Task
The response must consist of each line in the listing that has the word "digest" in it.

Data
(** * OAuth PKCE client ([login/pkce.js]): model and verification

    A shallow embedding of [OAuthClientServer] and of the JavaScript and
    Node.js primitives it relies on:

    - [Js]: string primitives ([charAt], global single-character
      [replace], the [/=*$/] replace, [encodeURIComponent]), truthiness,
      and property lookup on a plain object through [Object.prototype];
    - [Sha256], [Base64]: the digest behind
      [crypto.createHash('sha256').update(v).digest('base64')];
    - [Pkce]: the client object, its express route stack, its promises,
      and the operations [authorize], [close], [refresh], [revoke],
      [revokeAndGetLogoutUrl] and the two route handlers.

    Strings are byte strings (the UTF-8 encoding of the JavaScript
    string); every string the flow itself produces is ASCII. *)

From Stdlib Require Import ZArith NArith List String Ascii Bool Lia.
From Stdlib Require Import DecimalString.
From stdpp Require Import base gmap strings list.
Import ListNotations.

Local Open Scope string_scope.

(* ===================================================================== *)
(** ** JavaScript primitives *)
(* ===================================================================== *)

Module Js.

(** A string is the sequence of its bytes in UTF-8.  On a string of
    ASCII characters a byte is a UTF-16 code unit, so that positions and
    lengths are those of JavaScript; [is_ascii] tells such a string. *)
Definition is_ascii_char (c : ascii) : bool :=
  match c with
  | Ascii _ _ _ _ _ _ _ top => negb top
  end.

Fixpoint is_ascii (s : string) : bool :=
  match s with
  | EmptyString => true
  | String c r => is_ascii_char c && is_ascii r
  end.

(** [s.charAt(i)] for an ASCII [s]: the one-character string at index
    [i], or the empty string when [i] is out of range. *)
Fixpoint charAt (s : string) (i : nat) : string :=
  match s, i with
  | EmptyString, _ => ""
  | String c _, O => String c ""
  | String _ r, S j => charAt r j
  end.

(** Truthiness of a value that is either [undefined] or a string: only
    a non-empty string is truthy. *)
Definition truthy (v : option string) : bool :=
  match v with
  | Some (String _ _) => true
  | _ => false
  end.

(** [a || b]: [a] when it is truthy, [b] otherwise. *)
Definition or (a b : option string) : option string :=
  if truthy a then a else b.

(** [a === b] on values that are [undefined] or strings. *)
Definition strict_eq (a b : option string) : bool :=
  match a, b with
  | None, None => true
  | Some x, Some y => String.eqb x y
  | _, _ => false
  end.

(** [s.replace(/c/g, d)] for a one-character pattern [c]. *)
Fixpoint replace_all (c d : ascii) (s : string) : string :=
  match s with
  | EmptyString => ""
  | String x r =>
      String (if Ascii.eqb x c then d else x) (replace_all c d r)
  end.

(** Does [=*$] match at the start of [s]?  The star takes every [=] it
    can and gives some back when asked, but [$] only holds at the end of
    the input, so there is a match exactly when [s] is made of [=]
    only. *)
Fixpoint eq_star_end (s : string) : bool :=
  match s with
  | EmptyString => true
  | String x r => Ascii.eqb x "=" && eq_star_end r
  end.

(** [s.replace(/=*$/, '')]: without the [g] flag only the leftmost match
    is replaced; positions are tried from left to right. *)
Fixpoint replace_eq_tail (s : string) : string :=
  if eq_star_end s then ""
  else match s with
       | EmptyString => ""
       | String x r => String x (replace_eq_tail r)
       end.

(** Last character of a string, if any. *)
Fixpoint last_char (s : string) : option ascii :=
  match s with
  | EmptyString => None
  | String x EmptyString => Some x
  | String _ r => last_char r
  end.

(** Membership of a character in a string. *)
Fixpoint occurs (c : ascii) (s : string) : bool :=
  match s with
  | EmptyString => false
  | String x r => Ascii.eqb x c || occurs c r
  end.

Solution
    - [Sha256], [Base64]: the digest behind
      [crypto.createHash('sha256').update(v).digest('base64')];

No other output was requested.